L4S development hub

SCE-L4S ECT(1) Test Results

This directory contains a re-run of the ECT(1) tests performed at @heistp/sce-l4s-ect1. More precisely, it provides the test results for L4S, after fixing a bug reported in the original set of experiments (see commit#xxx).

In the next sections, the text of the README is unchanged from its original version, hence might no longer match what is shown in the displayed graphs.

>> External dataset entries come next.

(* ===== verification/Sched.v ===== *)
(** * Processes: sleeping, waking, scheduling (kernel/proc.c) *)

From stdpp Require Import base list gmap strings.
From Stdlib Require Import ZArith Lia.
From S2P Require Import Prelude Mem Layout Kalloc Vm Sleeplock FsFormat Store Fs Kernel.
Open Scope Z_scope.


(** A routine that may go to sleep: it returned, or it is asleep with the
    values of its local variables, from which it continues once woken. *)
Inductive progress (L A : Type) := Asleep (l : L) | Done (a : A).
Arguments Asleep {L A} _.
Arguments Done {L A} _.

Section Sched.
Context {S Dv : Type}.
Local Abbreviation K := (kstate S Dv).

Definition nproc : nat := Z.to_nat NPROC.

Definition procinit : M K unit :=
  for_each (seq 0 nproc) (fun i => setp i (set_p_kstack (KSTACK (Z.of_nat i)))).

Definition allocpid : M K Z :=
  let! pid := getM k_nextpid in
  do! modifyM (fun k => set_k_nextpid (s32 (k_nextpid k + 1)) k) in
  retM pid.

(** [sleep(chan, lk)] up to the switch to the scheduler, and what it does when
    it runs again. *)
Definition sleep (c : chan) : M K unit :=
  let! p := myproc in
  do! setp p (set_p_chan (Some c)) in
  setp p (set_p_state SLEEPING).
Definition wake_exit : M K unit :=
  let! p := myproc in
  setp p (set_p_chan None).

Definition wakeup (c : chan) : M K unit :=
  for_each (seq 0 nproc) (fun i =>
    let! me := myproc in
    if decide (i = me) then retM tt
    else
      let! p := getp i id in
      if bool_decide (p_state p = SLEEPING) && bool_decide (p_chan p = Some c)
      then setp i (set_p_state RUNNABLE) else retM tt).

(** The loop of [kill]. *)
Fixpoint kill_loop (idx : list nat) (pid : Z) : M K Z :=
  match idx with
  | [] => retM (-1)
  | i :: idx =>
      let! p := getp i id in
      if p_pid p =? pid then
        do! setp i (set_p_killed 1) in
        do! (if bool_decide (p_state p = SLEEPING) then setp i (set_p_state RUNNABLE) else retM tt) in
        retM 0
      else kill_loop idx pid
  end.
Definition kill (pid : Z) : M K Z := kill_loop (seq 0 nproc) pid.

(** [yield] up to the switch. *)
Definition yield : M K unit :=
  let! p := myproc in
  setp p (set_p_state RUNNABLE).

(** The body of the scheduler's loop up to the switch: is process [i] run? *)
Definition dispatch (i : nat) : M K bool :=
  let! p := getp i id in
  if bool_decide (p_state p = RUNNABLE) then
    do! setp i (set_p_state RUNNING) in
    do! modifyM (set_k_cur i) in
    retM true
  else retM false.

(** One pass of the scheduler over the processes [idx]: which of them it ran.
    [run i] is what process [i] does until it switches back. *)
Fixpoint scheduler_loop (run : nat -> M K unit) (idx : list nat) : M K (list nat) :=
  match idx with
  | [] => retM []
  | i :: idx =>
      let! chosen := dispatch i in
      do! (if chosen : bool then run i else retM tt) in
      let! ran := scheduler_loop run idx in
      retM (if chosen : bool then i :: ran else ran)
  end.
Definition scheduler_pass (run : nat -> M K unit) : M K (list nat) := scheduler_loop run (seq 0 nproc).

Definition reparent (p : nat) : M K unit :=
  for_each (seq 0 nproc) (fun i =>
    let! parent := getp i p_parent in
    if bool_decide (parent = Some p) then
      let! init := getM k_init in
      do! setp i (set_p_parent init) in
      match init with
      | Some init => wakeup (ChProc init)
      | None => retM tt
      end
    else retM tt).
End Sched.

(** ** What sleeping and waking do to the process table *)


(** Process [i] after [wakeup(c)] by process [me]. *)
Definition wake1 (c : chan) (me i : nat) (p : proc) : proc :=
  if decide (i <> me /\ p_state p = SLEEPING /\ p_chan p = Some c) then set_p_state RUNNABLE p else p.
Definition woken_upto (n : nat) (c : chan) (me : nat) (ps : list proc) : list proc :=
  imap (fun i p => if decide (i < n)%nat then wake1 c me i p else p) ps.
Definition woken := woken_upto nproc.

Section SchedSpec.
Context {S Dv : Type}.
Local Abbreviation K := (kstate S Dv).
Implicit Types k : K.

Lemma Mem_ok {A} (m : M kmem A) k a km : m (k_mem k) = Ok a km -> Mem m k = Ok a (set_k_mem km k).
Proof. unfold Mem, zoomM. by intros ->. Qed.
Lemma set_k_mem_same k : set_k_mem (k_mem k) k = k.
Proof. by destruct k. Qed.

Lemma proc_at_lookup k i p : k_procs k !! i = Some p -> proc_at k i = p.
Proof. intros H. unfold proc_at. by apply nth_lookup_Some. Qed.

Lemma proc_at_set k ps i : proc_at (set_k_procs ps k) i = nth i ps proc0.
Proof. done. Qed.

Lemma proc_at_alter k g i j : (i < length (k_procs k))%nat ->
  proc_at (set_k_procs (alter g i (k_procs k)) k) j = if decide (j = i) then g (proc_at k i) else proc_at k j.
Proof.
  intros Hi. unfold proc_at. cbn [k_procs set_k_procs]. rewrite !nth_lookup. case_decide as E.
  - subst j. rewrite list_lookup_alter_eq. by destruct (lookup_lt_is_Some_2 _ _ Hi) as [p ->].
  - by rewrite list_lookup_alter_ne.
Qed.

Lemma woken_step n c me ps : woken_upto (Datatypes.S n) c me ps = alter (wake1 c me n) n (woken_upto n c me ps).
Proof.
  apply list_eq. intros i. unfold woken_upto. destruct (decide (i = n)) as [->|Hne].
  - rewrite list_lookup_alter_eq, !list_lookup_imap. destruct (ps !! n); [|done]. cbn.
    rewrite decide_True, decide_False by lia. done.
  - rewrite list_lookup_alter_ne, !list_lookup_imap by done. destruct (ps !! i); [|done]. cbn. f_equal.
    destruct (decide (i < n)%nat); [by rewrite !decide_True by lia|by rewrite !decide_False by lia].
Qed.

Lemma wakeup_upto c k n :
  for_each (seq 0 n) (fun i =>
    let! me := myproc in
    if decide (i = me) then retM tt
    else
      let! p := getp i id in
      if bool_decide (p_state p = SLEEPING) && bool_decide (p_chan p = Some c)
      then setp i (set_p_state RUNNABLE) else retM tt) k = Ok tt (set_k_procs (woken_upto n c (k_cur k) (k_procs k)) k).
Proof.
  induction n as [|n IH].
  - cbn. unfold retM. f_equal. replace (woken_upto 0 c (k_cur k) (k_procs k)) with (k_procs k); [by destruct k|].
    apply list_eq. intros i. unfold woken_upto. rewrite list_lookup_imap. by destruct (k_procs k !! i).
  - rewrite seq_S, for_each_app. mstep IH. cbn [for_each Nat.add]. unfold myproc, getp, setp. mrun. cbn [k_cur set_k_procs].
    set (ps := woken_upto n c (k_cur k) (k_procs k)). rewrite woken_step. fold ps.
    assert (Hp : forall p, ps !! n = Some p -> proc_at (set_k_procs ps k) n = p) by (intros p Hp; by apply proc_at_lookup).
    assert (Hsame : (forall p, ps !! n = Some p -> wake1 c (k_cur k) n p = p) -> alter (wake1 c (k_cur k) n) n ps = ps).
    { intros Hs. apply list_eq. intros i. destruct (decide (i = n)) as [->|]; [|by rewrite list_lookup_alter_ne].
      rewrite list_lookup_alter_eq. destruct (ps !! n) as [p|]; [|done]. cbn. by rewrite Hs. }
    destruct (decide (n = k_cur k)) as [E|Hme].
    { mrun. rewrite Hsame; [done|]. intros p _. unfold wake1. by rewrite decide_False by naive_solver. }
    mrun. unfold id.
    destruct (bool_decide (p_state (proc_at (set_k_procs ps k) n) = SLEEPING) && bool_decide (p_chan (proc_at (set_k_procs ps k) n) = Some c)) eqn:Eb.
    + apply andb_true_iff in Eb as [E1%bool_decide_eq_true E2%bool_decide_eq_true].
      unfold bindM, modifyM, retM, set_k_procs. cbn. do 2 f_equal.
      apply list_alter_ext; [|done]. intros p Hpn. rewrite (Hp p Hpn) in *. unfold wake1. by rewrite decide_True.
    + mrun. rewrite Hsame; [done|]. intros p Hpn. rewrite (Hp p Hpn) in Eb. unfold wake1. rewrite decide_False; [done|].
      intros (_ & H1 & H2). by rewrite H1, H2, !bool_decide_true in Eb.
Qed.

(** The states after [wakeup(c)] and after [sleep(c)]. *)
Definition roused (c : chan) (k : K) : K := set_k_procs (woken c (k_cur k) (k_procs k)) k.
Definition asleep (c : chan) (k : K) : K :=
  set_k_procs (alter (fun p => set_p_state SLEEPING (set_p_chan (Some c) p)) (k_cur k) (k_procs k)) k.

Lemma wakeup_ok c k : wakeup c k = Ok tt (roused c k).
Proof. apply wakeup_upto. Qed.

(** Waking changes states only. *)
Lemma proc_at_woken c k i {A} (g : proc -> A) : (forall p st, g (set_p_state st p) = g p) ->
  g (proc_at (roused c k) i) = g (proc_at k i).
Proof.
  intros Hg. unfold proc_at, roused. cbn [k_procs set_k_procs]. rewrite !nth_lookup. unfold woken, woken_upto. rewrite list_lookup_imap.
  destruct (k_procs k !! i) as [p|]; [|done]. cbn. unfold wake1. repeat case_decide; by rewrite ?Hg.
Qed.

(** The state of a process after a wakeup. *)
Lemma state_woken c k i : (i < length (k_procs k))%nat -> (length (k_procs k) <= nproc)%nat ->
  p_state (proc_at (roused c k) i) =
    if decide (i <> k_cur k /\ p_state (proc_at k i) = SLEEPING /\ p_chan (proc_at k i) = Some c) then RUNNABLE else p_state (proc_at k i).
Proof.
  intros Hi Hn. destruct (lookup_lt_is_Some_2 _ _ Hi) as [p Hp]. unfold roused. rewrite (proc_at_lookup _ _ _ Hp).
  rewrite (proc_at_lookup _ _ (wake1 c (k_cur k) i p)).
  - unfold wake1. by case_decide.
  - cbn [k_procs set_k_procs]. unfold woken, woken_upto. rewrite list_lookup_imap, Hp. cbn. by rewrite decide_True by lia.
Qed.

Lemma sleep_ok c k : sleep c k = Ok tt (asleep c k).
Proof. unfold sleep, myproc, setp, asleep. mrun. unfold modifyM, set_k_procs. cbn. by rewrite list_alter_alter_eq. Qed.

(** ** Who sleeps on what *)

Definition sleeps k (j : nat) (c : chan) : Prop := p_state (proc_at k j) = SLEEPING /\ p_chan (proc_at k j) = Some c.

(** The current process is a running process of the table. *)
Record running k : Prop := {
  run_cur : (k_cur k < length (k_procs k))%nat;
  run_len : (length (k_procs k) <= nproc)%nat;
  run_state : p_state (proc_at k (k_cur k)) = RUNNING;
}.

Lemma proc_at_ge k j : (length (k_procs k) <= j)%nat -> proc_at k j = proc0.
Proof. intros H. unfold proc_at. by rewrite nth_overflow. Qed.
Lemma sleeps_lt k j c : sleeps k j c -> (j < length (k_procs k))%nat.
Proof. intros [Hs _]. destruct (decide (j < length (k_procs k))%nat); [done|]. by rewrite proc_at_ge in Hs by lia. Qed.
Lemma running_awake k c : running k -> ~ sleeps k (k_cur k) c.
Proof. intros [_ _ H] [E _]. congruence. Qed.

Lemma length_roused c k : length (k_procs (roused c k)) = length (k_procs k).
Proof. unfold roused. cbn. unfold woken, woken_upto. apply length_imap. Qed.
Lemma running_roused c k : running k -> running (roused c k).
Proof.
  intros [H1 H2 H3]. split; [by rewrite length_roused|by rewrite length_roused|].
  change (k_cur (roused c k)) with (k_cur k). rewrite state_woken, decide_False by naive_solver. done.
Qed.

Lemma sleeps_roused k j c c' : running k -> sleeps (roused c k) j c' <-> sleeps k j c' /\ c' <> c.
Proof.
  intros Hr. pose proof Hr as [H1 H2 H3]. split.
  - intros H. pose proof (sleeps_lt _ _ _ H) as Hj. rewrite length_roused in Hj. destruct H as [Hs Hc].
    rewrite state_woken in Hs by done. rewrite (proc_at_woken c k j p_chan) in Hc by done. case_decide as E; [done|].
    split; [done|]. intros ->. destruct (decide (j = k_cur k)); [congruence|]. naive_solver.
  - intros [H Hne]. pose proof (sleeps_lt _ _ _ H) as Hj. destruct H as [Hs Hc]. split.
    + rewrite state_woken, decide_False by (done || naive_solver). done.
    + by rewrite (proc_at_woken c k j p_chan).
Qed.

Lemma sleeps_asleep k j c c' : running k -> sleeps (asleep c k) j c' <-> (j = k_cur k /\ c' = c) \/ sleeps k j c'.
Proof.
  intros Hr. unfold sleeps, asleep. rewrite !proc_at_alter by apply Hr. case_decide as E.
  - subst j. pose proof (running_awake k c' Hr) as Hn. unfold sleeps in Hn. cbn. split; [intros [_ [= ->]]; auto|]. intros [[_ ->]|?]; [done|tauto].
  - split; [auto|]. intros [[? _]|?]; done.
Qed.
End SchedSpec.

All the data generated by the test is also available there (in case the pcaps get stripped from this repo): https://drive.google.com/drive/folders/1sj9Ox6nHJN-v3xrK4ginlfO3AewAsy85

Key Findings
Elaboration on Key Findings
Full Results
Appendix
1. Test Setup

Key Findings

In the L4S reference implementation, RFC 3168 bottleneck detection is unreliable in at least the following ways:
- False negatives (undetected RFC 3168 bottlenecks) occur with tightened AQM settings for Codel, RED and PIE, resulting in the starvation of competing traffic (in Scenario 2, see results for the aforementioned qdiscs).
- False positives (L4S bottlenecks incorrectly identified as RFC 3168) occur in the presence of about 2ms or more of jitter, resulting in under-utilization (see the L4S results in Scenario 6). Further false positives also occur at low bandwidths, with the same effect (see Scenario 1 at 5Mbit, with 80ms or 160ms RTT).
- Insensitivity to the delay-variation signal occurs when packet loss is experienced. If the detection is currently for L4S, it will remain so, and likewise for RFC 3168. This interacts adversely with dropping AQMs.
In the L4S reference implementation, packet loss is apparently not treated as a congestion signal, unless the detection algorithm has placed it in the RFC 3168 compatible mode. This does not adhere to the principle of effective congestion control (for one example, in Scenario 2, see the pfifo results for L4S).
Ultra-low delay, defined here as queueing delay <= ~1ms, is not achievable for the typically bursty traffic on the open Internet without significant reductions in utilization, and should therefore not be a key selection criteria between the two proposals when it comes to the ECT(1) codepoint decision (in Scenario 5, see Prague utilization in L4S results, compared to twin_codel_af utilization with Codel’s burst-tolerant SCE marking behavior, in the SCE results).
Ultra-low delay is achievable in the SCE architecture on appropriate paths, currently by using DSCP as a classifier to select tightened AQM settings (in Scenario 1, see 50Mbit and 250Mbit cases at 20ms RTT).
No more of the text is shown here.